During the lip-sync contest, the performers do splits simultaneously.

=== Fashion ===
The fashion show's runway category ("Silver Foxy") tasks the contestants with presenting how they will look in 50 years. Miz Cracker has a knee-length dress with thick black glasses and a blonde wig. Asia O'Hara's outfit is green, red, and yellow. She has blonde braids and she eats potato chips from a bowl. Monét X Change has a gold outfit with a patient gown. She has sagging breasts and a short wig. Aquaria has a tan outfit, a long blonde wig, tattoos, and extended earlobes. Eureka has a purple outfit with a coat, as well as glasses and a blonde wig. Kameron Michaels has a black-and-gold outfit, glasses, and a blonde wig.

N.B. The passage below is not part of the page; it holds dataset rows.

(** X4: When [validate_param_values "logistic"] accepts a parameter dict, the penalty (default ["l2"]) and the solver (default ["lbfgs"]) are strings forming one of the ten pairs of [_VALID_SOLVERS]. *)
Theorem logistic_accepted_pairs params :
  validate_param_values "logistic" params = inr tt ->
  exists penalty solver,
    get_or "penalty" (PyStr "l2") params = PyStr penalty /\
    get_or "solver" (PyStr "lbfgs") params = PyStr solver /\
    In (penalty, solver)
       [("l2", "lbfgs"); ("l2", "newton-cg"); ("l2", "saga"); ("l2", "liblinear");
        ("l1", "liblinear"); ("l1", "saga"); ("elasticnet", "saga");
        ("none", "lbfgs"); ("none", "newton-cg"); ("none", "saga")].
Proof.
  unfold validate_param_values. destruct (check_values "logistic" params) as [e|[]] eqn:Hc;
    [discriminate|]. simpl. unfold validate_logistic_semantics.
  assert (Hp : exists p, get_or "penalty" (PyStr "l2") params = PyStr p /\
                         In p ["l1"; "l2"; "elasticnet"; "none"]).
  { unfold get_or. destruct (dict_get "penalty" params) as [v|] eqn:E.
    - apply dict_get_In in E. eapply check_values_In in E; [|exact Hc|reflexivity].
      destruct v; try discriminate. exists s. split; [reflexivity|]. apply existsb_eqb_In, E.
    - exists "l2". simpl; auto. }
  assert (Hs : forall allowed, (match get_or "solver" (PyStr "lbfgs") params with
                 | PyContainer => inl TypeError
                 | PyStr s => if existsb (String.eqb s) allowed then inr tt else inl InvalidParamException
                 | _ => inl InvalidParamException end) = @inr ValidationError unit tt ->
               exists s, get_or "solver" (PyStr "lbfgs") params = PyStr s /\ In s allowed).
  { intros allowed H. destruct (get_or "solver" (PyStr "lbfgs") params); try discriminate.
    exists s. split; [reflexivity|]. destruct (existsb (String.eqb s) allowed) eqn:E; [|discriminate].
    apply existsb_eqb_In, E. }
  destruct Hp as (p & Hp & Hpin). rewrite Hp. intros H.
  exists p. simpl in Hpin.
  destruct Hpin as [<-|[<-|[<-|[<-|[]]]]].
  - destruct (Hs ["liblinear"; "saga"] H) as (s & Hs' & Hsin).
    exists s. do 2 (split; auto). simpl in Hsin |- *. intuition (subst; auto).
  - destruct (Hs ["lbfgs"; "newton-cg"; "saga"; "liblinear"] H) as (s & Hs' & Hsin).
    exists s. do 2 (split; auto). simpl in Hsin |- *. intuition (subst; auto).
  - destruct (Hs ["saga"] H) as (s & Hs' & Hsin).
    exists s. do 2 (split; auto). simpl in Hsin |- *. intuition (subst; auto).
  - destruct (Hs ["lbfgs"; "newton-cg"; "saga"] H) as (s & Hs' & Hsin).
    exists s. do 2 (split; auto). simpl in Hsin |- *. intuition (subst; auto).
Qed.

Lemma ltrim0_firstn max l :
  1 <= max -> ltrim0 (max - 1) l = firstn (Z.to_nat max) l.
Proof.
  intros H. unfold ltrim0. destruct (Z.ltb (max - 1) 0) eqn:E; [apply Z.ltb_lt in E; lia|].
  rewrite E. f_equal. lia.
Qed.

Lemma nth_error_firstn_lt {A} (l : list A) n i :
  (i < n)%nat -> nth_error (firstn n l) i = nth_error l i.
Proof.
  revert n i; induction l as [|x l IH]; intros [|n] [|i] H; simpl; try lia; auto.
  apply IH. lia.
Qed.

Lemma prefix_length (L B : list Z) :
  L = firstn (length L) B -> (length L <= length B)%nat.
Proof.
  intros H. rewrite H at 1. rewrite length_firstn. lia.
Qed.

Lemma rev_head_last (L : list Z) o rest :
  rev L = o :: rest -> nth_error L (length L - 1) = Some o.
Proof.
  intros H. assert (E : L = (rev rest ++ [o])%list)
    by (rewrite <- (rev_involutive L), H; reflexivity).
  subst L. rewrite length_app. simpl.
  replace (length (rev rest) + 1 - 1)%nat with (length (rev rest)) by lia.
  rewrite nth_error_app2 by lia. rewrite Nat.sub_diag. reflexivity.
Qed.

Lemma nth_error_le_time B t i a :
  Forall (fun x => x <= t) B -> nth_error B i = Some a -> a <= t.
Proof.
  intros HF H. apply nth_error_In in H. rewrite Forall_forall in HF. auto.
Qed.

Lemma rl_step m window t k B :
  (1 <= m)%nat -> rl_inv m window k B -> mono B -> spaced m window B ->
  Forall (fun x => x <= t) B ->
  let '(res, k') := check_rate_limit (Z.of_nat m) window t k in
  match res with
  | inr _ => rl_inv m window k' (t :: B) /\ mono (t :: B) /\ spaced m window (t :: B)
  | inl _ => k' = k
  end.
Proof.
  intros Hm Hinv Hmono Hsp Ht.
  assert (Hmono' : mono (t :: B)).
  { intros [|i] [|j] a b Hij Hb Ha; simpl in *; try lia.
    - injection Hb as <-. injection Ha as <-. lia.
    - injection Hb as <-. eapply nth_error_le_time; eauto.
    - eapply Hmono; [|exact Hb|exact Ha]. lia. }
  unfold check_rate_limit.
  rewrite ltrim0_firstn by lia. rewrite Nat2Z.id.
  destruct B as [|newest B0] eqn:EB.
  - (* no accepted call yet *)
    simpl in Hinv. subst k. simpl.
    destruct (Z.ltb 0 (Z.of_nat m)) eqn:E; [|apply Z.ltb_ge in E; lia].
    destruct m as [|m']; [lia|]. simpl. rewrite firstn_nil.
    split; [|split; [exact Hmono'|]].
    + exists [t]. split; [reflexivity|]. split; [discriminate|]. split; [reflexivity|].
      split; [simpl; lia|]. intros _ [|i] a Hi Ha; simpl in *; [lia|]. destruct i; discriminate.
    + intros i a b Hb Ha. destruct i; simpl in Ha; destruct m'; simpl in Ha; try discriminate;
        destruct i; simpl in Ha; try discriminate; destruct (i + S m')%nat; discriminate.
  - unfold rl_inv in Hinv. destruct Hinv as (L & -> & HLne & HLpre & HLm & HLgap).
    rewrite <- EB in *.
    assert (Hspaced0 : forall a, nth_error B (m - 1) = Some a -> window <= t - a ->
                         spaced m window (t :: B)).
    { intros a0 Ha0 Hw [|i] a b Hb Ha; simpl in Hb.
      - injection Hb as <-. destruct m as [|m']; [lia|]. simpl in Ha.
        replace (S m' - 1)%nat with m' in Ha0 by lia. rewrite Ha0 in Ha. injection Ha as <-. exact Hw.
      - simpl in Ha. eapply Hsp; eauto. }
    cbv beta iota delta [lrange]. cbn [rl_expires_at rl_list].
    destruct (Z.ltb t (newest + window)) eqn:Elive.
    + (* the key is live *)
      destruct (Z.ltb (Z.of_nat (length L)) (Z.of_nat m)) eqn:Elen.
      * apply Z.ltb_lt in Elen. apply Nat2Z.inj_lt in Elen.
        rewrite firstn_all2 by (simpl; lia).
        split; [|split; [exact Hmono'|]].
        -- exists (t :: L). split; [reflexivity|]. split; [discriminate|].
           split; [simpl; f_equal; exact HLpre|]. split; [simpl; lia|].
           intros Hlt [|i] a Hi Ha; simpl in Hi |- *; [lia|].
           simpl in Ha. destruct (length L) as [|n] eqn:En; [destruct L; simpl in En; [congruence|discriminate]|].
           replace (n - 0)%nat with n by lia.
           pose proof (HLgap ltac:(lia) i a ltac:(lia) Ha) as Hg.
           replace (S n - 1)%nat with n in Hg by lia.
           replace (S n - 0)%nat with (S n) by lia. exact Hg.
        -- destruct (nth_error B (m - 1)) as [a0|] eqn:Ea0.
           ++ apply (Hspaced0 a0 eq_refl).
              assert (Hg := HLgap Elen (m - 1)%nat a0 ltac:(lia) Ea0).
              assert (Hlast : nth (length L - 1) B 0 <= t).
              { destruct (nth_error B (length L - 1)) as [o|] eqn:Eo.
                - erewrite nth_error_nth; [|exact Eo]. eapply nth_error_le_time; eauto.
                - apply nth_error_None in Eo. pose proof (prefix_length L B HLpre).
                  destruct L; [congruence|]. simpl in *. lia. }
              lia.
           ++ intros [|i] a b Hb Ha; simpl in Hb.
              ** destruct m as [|m']; [lia|]. simpl in Ha. replace (S m' - 1)%nat with m' in Ea0 by lia.
                 congruence.
              ** simpl in Ha. eapply Hsp; eauto.
      * apply Z.ltb_ge in Elen. apply Nat2Z.inj_le in Elen.
        assert (HlenL : length L = m) by lia.
        destruct (rev L) as [|oldest rest] eqn:Erev.
        { apply (f_equal (@rev Z)) in Erev. rewrite rev_involutive in Erev. congruence. }
        assert (Hold : nth_error B (m - 1) = Some oldest).
        { pose proof (rev_head_last L oldest rest Erev) as Hl.
          rewrite HlenL in Hl. rewrite HLpre, HlenL, nth_error_firstn_lt in Hl by lia. exact Hl. }
        destruct (Z.ltb (t - oldest) window) eqn:Ew; [reflexivity|].
        apply Z.ltb_ge in Ew.
        split; [|split; [exact Hmono'|apply (Hspaced0 oldest Hold); lia]].
        destruct m as [|m']; [lia|]. cbn [firstn].
        assert (HlenF : length (firstn m' L) = m') by (rewrite length_firstn; lia).
        exists (t :: firstn m' L). split; [reflexivity|]. split; [discriminate|].
        simpl length. rewrite HlenF. split; [|split; [lia|intros; lia]].
        cbn [firstn]. f_equal. rewrite HLpre at 1. rewrite HlenL, firstn_firstn. f_equal. lia.
    + (* the key has expired *)
      apply Z.ltb_ge in Elive. simpl.
      destruct (Z.ltb 0 (Z.of_nat m)) eqn:E; [|apply Z.ltb_ge in E; lia].
      destruct m as [|m']; [lia|]. simpl. rewrite firstn_nil.
      split; [|split; [exact Hmono'|]].
      * exists [t]. split; [reflexivity|]. split; [discriminate|]. split; [reflexivity|].
        split; [simpl; lia|]. intros _ [|i] a Hi Ha; simpl in *; [lia|].
        assert (a <= newest).
        { eapply (Hmono 0%nat i); [lia|rewrite EB; reflexivity|exact Ha]. }
        lia.
      * intros [|i] a b Hb Ha; simpl in Hb.
        -- injection Hb as <-. simpl in Ha.
           assert (a <= newest) by (eapply (Hmono 0%nat m'); [lia|rewrite EB; reflexivity|exact Ha]).
           lia.
        -- simpl in Ha. eapply Hsp; eauto.
Qed.

Lemma run_spaced m window times k B :
  (1 <= m)%nat -> Sorted Z.le times ->
  rl_inv m window k B -> mono B -> spaced m window B ->
  (forall t, In t times -> Forall (fun x => x <= t) B) ->
  spaced m window (snd (run (Z.of_nat m) window times k B)).
Proof.
  intros Hm Hs. apply Sorted_StronglySorted in Hs; [|intros x y z; lia].
  revert k B. induction Hs as [|t rest Hs IH Hle]; intros k B Hinv Hmono Hsp Hts; [exact Hsp|].
  simpl. pose proof (rl_step m window t k B Hm Hinv Hmono Hsp (Hts t (or_introl eq_refl))) as Hstep.
  destruct (check_rate_limit (Z.of_nat m) window t k) as [[e|u] k'].
  - subst k'. apply IH; auto. intros t' Ht'. apply Hts. now right.
  - destruct Hstep as (Hinv' & Hmono' & Hsp'). apply IH; auto.
    intros t' Ht'. constructor.
    + rewrite Forall_forall in Hle. now apply Hle.
    + apply Hts. now right.
Qed.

She takes medicine from a pill organizer to become energized.

== Reception ==
Oliver Sava of The A.V. Club gave the episode a rating of 'B-'. John Paul Brammer of the magazine Them called the lip-sync contest "electric" and "stunning". Brian Moylan of Vice News said both contestants "did a great job". Sam Brooks ranked the "New Atitude" performance number 74 in The Spinoffs 2019 "definitive ranking" of the show's 162 lip-sync contests to date, writing: "Sometimes all you need is two drag queens in old-age makeup dancing around. There's a pure, innocent joy in that." Stephen Daw selected the performance for the tenth season in Billboards 2024 list of the best lip-syncs from each of the show's main seasons.